Once again, Chief Minister Omar Abdullah promised security. He hurriedly chaired a security review meeting. But this has hardly brought any sense of security to the panchayat members; 35 of whom have since resigned, most of them doing it through notifications published in local newspapers.
In the past two years, Kashmiri newspapers have received several hundred such notifications from the frightened panches and sarpanches. However, these haven’t translated into actual resignations. According to government sources, only around 50 panches have officially tendered their resignations with the respective Block Development Officers and even these have not been accepted.
The issue will be forgotten until the next tragedy; and the script will be played out all over again. The government, however, has few options. It can’t provide individual security to all the 34,000 panches and sarpanches. Time and again, Omar has been explicit about the impracticality of such an exercise. And his words have been echoed by Union Panchayati Raj Minister V Kishore Chandra Deo, who also underlined the impossibility of providing security to all the panchayat representatives in the state.
This has turned panchayat members into sitting ducks for the militants. What makes matters worse is that these killings generate little public outcry in the Valley. Not even the villagers who elected the panchayat members have protested. But this is hardly surprising. The panches and sarpanches operate haplessly in a bitterly contested space.
Militants see the existence of the sarpanches as the negation of their own two-decade-old struggle, whereas the government sees them as the symbol of democracy’s triumph over separatist resistance. So, every killing is an attempt by the militants to derail this fourth tier of democracy, or if nothing, a calculated effort to put the state government on the backfoot.
“We are trying our best to give the panchayat representatives a sense of security and I think we have succeeded to a large extent,” says National Conference spokesman Tanvir Sadiq. “We must also recognise that the very fact that the Panchayati Raj institutions are firmly in place in the state is a huge leap forward from the troubled 1990s.”
But even Sadiq acknowledges the difficult road ahead. And the National Conference’s alliance partner, the Congress, feels the situation is capable of being redressed without the need to offer security to all panchayat members.
The Congress wants empowerment of panchayat members through “incorporation or adoption” of the 73rd amendment to the Constitution of India.
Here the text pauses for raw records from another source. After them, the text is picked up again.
(* ===== verification/KernelCommand.v ===== *)
(** * Commands (backend/design_kernel/model.py, DesignCommand; engine.py, _apply)

    A command carries its payload as canonical JSON text.  [apply] is the effect
    of a command on a graph, one definition per kind; the payload is read by the
    checked readers of the engine.

    A payload text that is rejected is rejected with one message: whether it is
    malformed, repeats a key, or holds a number that is not finite is not told
    apart. *)
From S2P Require Import Prelude PyStr PyDict Json Models Geometry Board Canonical BoardValues KernelText KernelModel KernelGraph.

Local Open Scope string_scope.

Module CommandKind.
Inductive t :=
  | COMPONENT_ADD | COMPONENT_REMOVE | NET_CREATE | NET_CONNECT | FOOTPRINT_PLACE | FOOTPRINT_PAD_ADD
  | FOOTPRINT_PAD_GROUP_ADD | FOOTPRINT_HOLE_ADD | TRACK_ADD | VIA_ADD | ZONE_ADD | SCHEMATIC_WIRE_ADD
  | SCHEMATIC_JUNCTION_ADD | BOARD_SET_OUTLINE.
#[global] Instance eq_dec : EqDecision t.
Proof. solve_decision. Defined.
Definition value (x : t) : string :=
  match x with
  | COMPONENT_ADD => "component.add"
  | COMPONENT_REMOVE => "component.remove"
  | NET_CREATE => "net.create"
  | NET_CONNECT => "net.connect"
  | FOOTPRINT_PLACE => "footprint.place"
  | FOOTPRINT_PAD_ADD => "footprint.pad.add"
  | FOOTPRINT_PAD_GROUP_ADD => "footprint.pad_group.add"
  | FOOTPRINT_HOLE_ADD => "footprint.hole.add"
  | TRACK_ADD => "track.add"
  | VIA_ADD => "via.add"
  | ZONE_ADD => "zone.add"
  | SCHEMATIC_WIRE_ADD => "schematic.wire.add"
  | SCHEMATIC_JUNCTION_ADD => "schematic.junction.add"
  | BOARD_SET_OUTLINE => "board.set_outline"
  end.
End CommandKind.
#[export] Instance py_command_kind : Canonical CommandKind.t := fun x => PStr (CommandKind.value x).

Module DesignCommand.
Record t := mk {
  command_id : string;
  base_revision : string;
  transaction_id : string;
  actor : string;
  kind : CommandKind.t;
  payload_json : string;
  idempotency_key : string;
}.
#[global] Instance eq_dec : EqDecision t.
Proof. solve_decision. Defined.

Definition new (self : t) : result t :=
  require_id (command_id self) "command ID" ;;;
  require_id (transaction_id self) "transaction ID" ;;;
  require_id (actor self) "actor" ;;;
  require_id (idempotency_key self) "idempotency key" ;;;
  require_sha256 (base_revision self) "base revision" ;;;
  let not_canonical := invariant_err "command payload must be a canonical JSON object" in
  match loads (payload_json self) with
  | None => Err (invariant_err "command payload must be valid JSON")
  | Some (JObj fields) =>
    raise_if (negb (bool_decide (canonical_json (JObj fields) = payload_json self))) not_canonical ;;; Ok self
  | Some _ => Err not_canonical
  end.

(** [DesignCommand.create(...)], with the payload as a mapping. *)
Definition create (command_id base_revision transaction_id actor : string) (kind : CommandKind.t)
    (payload : list (pykey * pyval)) (idempotency_key : string) : result t :=
  let* text := canonical_text (PMap payload) in
  new (mk command_id base_revision transaction_id actor kind text idempotency_key).

Definition payload (self : t) : result (list (string * json)) :=
  match loads (payload_json self) with
  | Some (JObj fields) => Ok fields
  | _ => Err (invariant_err "command payload is not an object")
  end.
End DesignCommand.

#[export] Instance py_command : Canonical DesignCommand.t := fun x =>
  PData [("command_id", py (DesignCommand.command_id x)); ("base_revision", py (DesignCommand.base_revision x));
    ("transaction_id", py (DesignCommand.transaction_id x)); ("actor", py (DesignCommand.actor x));
    ("kind", py (DesignCommand.kind x)); ("payload_json", py (DesignCommand.payload_json x));
    ("idempotency_key", py (DesignCommand.idempotency_key x))].
Definition command_hash (command : DesignCommand.t) : result string :=
  stable_hash (py command) "flux-clone-design-command-v1".

(** ** Readers of payloads *)

Module Payload.
Definition t : Type := list (string * json).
State Congress chief Saifuddin Soz has already handed over a draft of the recommendations made by the party’s internal committee for the incorporation of some provisions of the 73rd amendment into the J&K Panchayati Raj Act. The thinking goes that while it is not feasible to offer security to every panchayat member, the panches and sarpanches would be willing to brave risks as part of their job if they are given effective administrative powers.
However, none of the parties have talked about the need to get rid of the politics that has come to surround the panchayat institutions. The temptation to see them as harbingers of normalcy pits them against the history of the past two decades and lends their role an uncomfortable political dimension. There is, therefore, an urgent need to depoliticise panchayats and restore to them their primary role as vehicles for grassroots development.